**Task item:** From the entries, filter out every line that lacks "Lemma" and copy the rest.

(Exercise data begins)

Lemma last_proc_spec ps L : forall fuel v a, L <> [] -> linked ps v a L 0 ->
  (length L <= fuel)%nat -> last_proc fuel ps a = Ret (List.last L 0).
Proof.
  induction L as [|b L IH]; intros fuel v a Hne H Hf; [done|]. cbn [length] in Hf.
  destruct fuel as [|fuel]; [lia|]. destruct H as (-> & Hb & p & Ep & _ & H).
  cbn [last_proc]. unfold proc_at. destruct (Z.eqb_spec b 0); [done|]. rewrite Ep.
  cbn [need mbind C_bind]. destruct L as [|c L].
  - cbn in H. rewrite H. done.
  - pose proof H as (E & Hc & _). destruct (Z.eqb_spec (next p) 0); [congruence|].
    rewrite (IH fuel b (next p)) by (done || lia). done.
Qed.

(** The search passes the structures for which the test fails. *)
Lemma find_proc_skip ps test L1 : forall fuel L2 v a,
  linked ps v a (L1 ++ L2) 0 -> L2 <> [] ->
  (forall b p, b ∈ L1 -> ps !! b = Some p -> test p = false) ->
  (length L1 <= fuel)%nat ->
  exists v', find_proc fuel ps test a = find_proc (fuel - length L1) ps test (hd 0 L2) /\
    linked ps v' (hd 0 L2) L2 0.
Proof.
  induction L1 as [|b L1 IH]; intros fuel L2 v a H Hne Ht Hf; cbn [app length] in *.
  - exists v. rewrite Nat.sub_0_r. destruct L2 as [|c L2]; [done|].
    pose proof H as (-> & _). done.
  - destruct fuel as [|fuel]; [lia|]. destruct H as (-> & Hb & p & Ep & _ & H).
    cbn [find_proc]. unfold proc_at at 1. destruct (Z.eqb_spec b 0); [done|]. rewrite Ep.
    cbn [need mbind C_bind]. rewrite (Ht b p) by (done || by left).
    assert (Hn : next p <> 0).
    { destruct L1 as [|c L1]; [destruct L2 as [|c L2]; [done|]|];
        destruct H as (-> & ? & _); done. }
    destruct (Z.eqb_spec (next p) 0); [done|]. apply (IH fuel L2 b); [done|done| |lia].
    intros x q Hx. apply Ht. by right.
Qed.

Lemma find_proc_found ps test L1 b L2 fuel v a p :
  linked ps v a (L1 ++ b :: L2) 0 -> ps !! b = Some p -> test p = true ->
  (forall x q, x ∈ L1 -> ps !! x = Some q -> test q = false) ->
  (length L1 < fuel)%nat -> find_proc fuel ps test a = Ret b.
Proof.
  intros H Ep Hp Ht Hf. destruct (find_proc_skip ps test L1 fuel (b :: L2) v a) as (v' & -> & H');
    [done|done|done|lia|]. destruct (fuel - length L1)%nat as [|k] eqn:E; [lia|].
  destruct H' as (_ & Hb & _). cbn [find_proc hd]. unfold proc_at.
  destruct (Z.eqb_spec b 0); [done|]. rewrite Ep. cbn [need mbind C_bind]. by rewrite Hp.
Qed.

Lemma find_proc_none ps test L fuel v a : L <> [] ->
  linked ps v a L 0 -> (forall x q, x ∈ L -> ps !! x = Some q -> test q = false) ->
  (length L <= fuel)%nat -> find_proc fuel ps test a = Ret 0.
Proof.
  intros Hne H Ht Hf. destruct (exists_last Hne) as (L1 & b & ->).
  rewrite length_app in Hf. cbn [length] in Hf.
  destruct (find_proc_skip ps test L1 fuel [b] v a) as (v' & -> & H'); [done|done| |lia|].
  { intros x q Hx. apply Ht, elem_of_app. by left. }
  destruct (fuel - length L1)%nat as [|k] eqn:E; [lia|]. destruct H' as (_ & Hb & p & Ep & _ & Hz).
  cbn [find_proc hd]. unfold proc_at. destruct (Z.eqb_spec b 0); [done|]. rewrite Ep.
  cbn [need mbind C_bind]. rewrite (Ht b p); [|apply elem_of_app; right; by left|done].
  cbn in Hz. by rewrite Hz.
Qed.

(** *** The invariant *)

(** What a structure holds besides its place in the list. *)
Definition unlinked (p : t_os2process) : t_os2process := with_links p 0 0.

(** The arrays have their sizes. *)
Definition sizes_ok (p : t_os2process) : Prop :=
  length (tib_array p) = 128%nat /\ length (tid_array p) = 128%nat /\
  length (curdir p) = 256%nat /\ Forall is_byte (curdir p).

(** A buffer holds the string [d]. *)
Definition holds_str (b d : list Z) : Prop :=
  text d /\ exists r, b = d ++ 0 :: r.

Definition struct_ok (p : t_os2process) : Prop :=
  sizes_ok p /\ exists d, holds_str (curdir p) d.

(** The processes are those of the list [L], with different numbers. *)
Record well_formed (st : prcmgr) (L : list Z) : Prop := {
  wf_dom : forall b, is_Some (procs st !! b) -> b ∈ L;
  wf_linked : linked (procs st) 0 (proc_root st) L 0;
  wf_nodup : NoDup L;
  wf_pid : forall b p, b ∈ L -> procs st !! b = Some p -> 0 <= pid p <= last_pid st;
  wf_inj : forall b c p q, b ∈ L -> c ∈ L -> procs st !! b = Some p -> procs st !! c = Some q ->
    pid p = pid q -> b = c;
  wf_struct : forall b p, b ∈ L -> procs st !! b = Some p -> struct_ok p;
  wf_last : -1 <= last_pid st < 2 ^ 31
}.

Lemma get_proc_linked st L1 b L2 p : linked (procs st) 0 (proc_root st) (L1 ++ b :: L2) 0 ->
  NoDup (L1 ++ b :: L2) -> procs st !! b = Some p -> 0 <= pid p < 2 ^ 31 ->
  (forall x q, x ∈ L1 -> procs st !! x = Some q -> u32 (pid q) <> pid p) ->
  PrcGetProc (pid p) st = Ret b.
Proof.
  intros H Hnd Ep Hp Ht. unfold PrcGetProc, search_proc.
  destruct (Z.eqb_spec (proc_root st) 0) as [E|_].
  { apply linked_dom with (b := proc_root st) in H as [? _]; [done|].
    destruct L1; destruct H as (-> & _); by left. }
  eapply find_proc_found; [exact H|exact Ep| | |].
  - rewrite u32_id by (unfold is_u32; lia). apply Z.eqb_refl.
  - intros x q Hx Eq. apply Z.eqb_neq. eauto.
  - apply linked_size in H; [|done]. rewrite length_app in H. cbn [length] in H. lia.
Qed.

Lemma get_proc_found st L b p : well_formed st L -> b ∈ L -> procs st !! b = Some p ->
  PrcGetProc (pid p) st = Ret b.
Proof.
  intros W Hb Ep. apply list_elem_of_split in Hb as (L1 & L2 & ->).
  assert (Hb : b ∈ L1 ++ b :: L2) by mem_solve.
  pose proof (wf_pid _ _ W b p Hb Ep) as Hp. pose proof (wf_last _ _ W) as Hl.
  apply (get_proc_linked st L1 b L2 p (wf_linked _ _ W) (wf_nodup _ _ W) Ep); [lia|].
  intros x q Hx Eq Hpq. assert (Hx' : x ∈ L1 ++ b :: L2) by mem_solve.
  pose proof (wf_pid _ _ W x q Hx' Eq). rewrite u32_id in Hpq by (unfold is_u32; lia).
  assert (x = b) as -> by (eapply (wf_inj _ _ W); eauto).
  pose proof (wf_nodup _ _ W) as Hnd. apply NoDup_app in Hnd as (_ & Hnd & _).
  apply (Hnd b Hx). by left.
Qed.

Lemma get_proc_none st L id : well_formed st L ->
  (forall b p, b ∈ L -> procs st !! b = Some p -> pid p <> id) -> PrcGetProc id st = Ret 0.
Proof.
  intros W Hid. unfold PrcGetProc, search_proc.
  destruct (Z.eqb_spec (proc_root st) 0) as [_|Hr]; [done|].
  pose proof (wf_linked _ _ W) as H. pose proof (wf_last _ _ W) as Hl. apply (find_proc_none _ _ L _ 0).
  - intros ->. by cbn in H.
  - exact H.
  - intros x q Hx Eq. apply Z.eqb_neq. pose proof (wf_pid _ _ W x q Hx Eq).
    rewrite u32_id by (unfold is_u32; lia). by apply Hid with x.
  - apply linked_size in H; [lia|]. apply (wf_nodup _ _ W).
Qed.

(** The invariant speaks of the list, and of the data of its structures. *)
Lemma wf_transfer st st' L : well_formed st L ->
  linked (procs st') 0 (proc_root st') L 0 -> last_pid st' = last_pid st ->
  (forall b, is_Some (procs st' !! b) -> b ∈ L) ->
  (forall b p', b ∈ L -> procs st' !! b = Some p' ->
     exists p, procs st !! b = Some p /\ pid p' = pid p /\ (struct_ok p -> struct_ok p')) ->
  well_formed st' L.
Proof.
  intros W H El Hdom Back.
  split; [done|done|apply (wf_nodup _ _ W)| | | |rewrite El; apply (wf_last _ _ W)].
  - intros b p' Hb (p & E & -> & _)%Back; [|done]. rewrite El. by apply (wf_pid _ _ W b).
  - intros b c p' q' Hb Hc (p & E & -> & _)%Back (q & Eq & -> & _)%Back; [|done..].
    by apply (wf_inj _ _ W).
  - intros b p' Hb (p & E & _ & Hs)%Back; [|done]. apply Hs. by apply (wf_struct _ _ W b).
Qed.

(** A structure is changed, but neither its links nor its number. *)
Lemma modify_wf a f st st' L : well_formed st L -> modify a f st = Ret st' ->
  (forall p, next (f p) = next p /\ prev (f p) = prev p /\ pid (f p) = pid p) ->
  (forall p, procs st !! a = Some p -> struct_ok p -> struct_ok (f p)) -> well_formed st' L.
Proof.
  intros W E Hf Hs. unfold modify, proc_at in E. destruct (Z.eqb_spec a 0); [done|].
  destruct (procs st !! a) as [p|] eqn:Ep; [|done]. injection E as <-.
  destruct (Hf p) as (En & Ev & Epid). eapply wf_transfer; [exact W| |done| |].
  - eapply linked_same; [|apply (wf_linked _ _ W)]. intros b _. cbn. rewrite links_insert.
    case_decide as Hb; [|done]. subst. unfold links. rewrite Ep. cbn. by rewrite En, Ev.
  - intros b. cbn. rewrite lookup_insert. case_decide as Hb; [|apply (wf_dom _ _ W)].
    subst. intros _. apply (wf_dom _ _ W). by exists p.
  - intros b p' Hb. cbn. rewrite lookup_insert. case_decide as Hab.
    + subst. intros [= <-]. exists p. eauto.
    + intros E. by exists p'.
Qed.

(Exercise data ends)

**Response to this exercise:**
Lemma last_proc_spec ps L : forall fuel v a, L <> [] -> linked ps v a L 0 ->
Lemma find_proc_skip ps test L1 : forall fuel L2 v a,
Lemma find_proc_found ps test L1 b L2 fuel v a p :
Lemma find_proc_none ps test L fuel v a : L <> [] ->
Lemma get_proc_linked st L1 b L2 p : linked (procs st) 0 (proc_root st) (L1 ++ b :: L2) 0 ->
Lemma get_proc_found st L b p : well_formed st L -> b ∈ L -> procs st !! b = Some p ->
Lemma get_proc_none st L id : well_formed st L ->
Lemma wf_transfer st st' L : well_formed st L ->
Lemma modify_wf a f st st' L : well_formed st L -> modify a f st = Ret st' ->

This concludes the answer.